Von den letzten sechs Spielen – die Partie gegen Zugerland, die Forfait gewertet wurde, mal ausgeklammert – konnten die Urdorfer nur eines gewinnen. Zuvor hatten sie in zehn Runden immerhin sechsmal gewonnen. Das zeigt, dass sie die Chance auf eine bessere Platzierung in der zweiten Saisonhälfte verpasst haben.

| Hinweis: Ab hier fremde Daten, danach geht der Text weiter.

Lemma indexes_elem l i : i ∈ indexes l <-> exists a, a ∈ filter counted l /\ ifa_ifindex a = i.
Proof.
  unfold indexes. enough (H : forall ls, i ∈ distinct ls <-> i ∈ ls) by (rewrite H, list_elem_of_fmap; naive_solver).
  intros ls. induction ls as [|j ls IH] using rev_ind; [done|]. rewrite distinct_snoc. unfold add_new. case_decide; set_solver.
Qed.

Lemma table_index l t n v : table_for l t -> t !! n = Some v -> indexes l !! n = Some (uv_ifindex v).
Proof. intros [E _] Et. by rewrite <- E, list_lookup_fmap, Et. Qed.

Lemma table_skip l t a : table_for l t -> ~ counted a -> table_for (l ++ [a]) t.
Proof.
  intros [E F] N. split; [by rewrite indexes_snoc, decide_False|]. eapply Forall_impl; [exact F|]. cbn. intros v G.
  rewrite of_vif_snoc, decide_False, app_nil_r by tauto. done.
Qed.

Lemma table_more l t a n v : table_for l t -> counted a -> t !! n = Some v -> uv_ifindex v = ifa_ifindex a ->
  table_for (l ++ [a]) (<[n := configured a v]> t).
Proof.
  intros T C Ev Ei. destruct T as [E F]. split.
  - rewrite list_fmap_insert, configured_index, indexes_snoc, decide_True by done. unfold add_new.
    rewrite decide_True, E. { apply list_insert_id. rewrite <- E, list_lookup_fmap, Ev. done. }
    rewrite <- E. apply list_elem_of_fmap. exists v. split; [done|by eapply list_elem_of_lookup_2].
  - apply Forall_lookup. intros m w Ew. apply list_lookup_insert_Some in Ew as [(-> & <- & _)|[Ne Ew]].
    + rewrite configured_index, of_vif_snoc, decide_True by done. apply gathers_snoc. by eapply Forall_lookup_1 in F.
    + rewrite of_vif_snoc, decide_False, app_nil_r; [by eapply Forall_lookup_1 in F|]. intros [_ H]. apply Ne.
      eapply (NoDup_lookup (indexes l)); [apply NoDup_distinct| |by apply (table_index l t m w (conj E F))].
      rewrite <- H, <- Ei. by apply (table_index l t n v (conj E F)).
Qed.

Der EHC Urdorf wird also auch die nächste Saison in der 3. Liga bestreiten. Ungewiss bleibt, ob dann eine Rückkehr in die 2. Liga zum Ziel gesetzt werden wird. Zwar haben die Limmattaler immer wieder gute spielerische Ansätze gezeigt. Doch gerade in den Phasen, in denen sie in Front lagen, wirkten sie oft nicht souverän, sondern gaben die eine oder andere Führung noch aus den Händen.

Doch das spielt in der abschliessenden Partie gegen Dielsdorf-Niederhasli keine Rolle mehr. Gegen das Schlusslicht der Gruppe sind die Limmattaler klar favorisiert.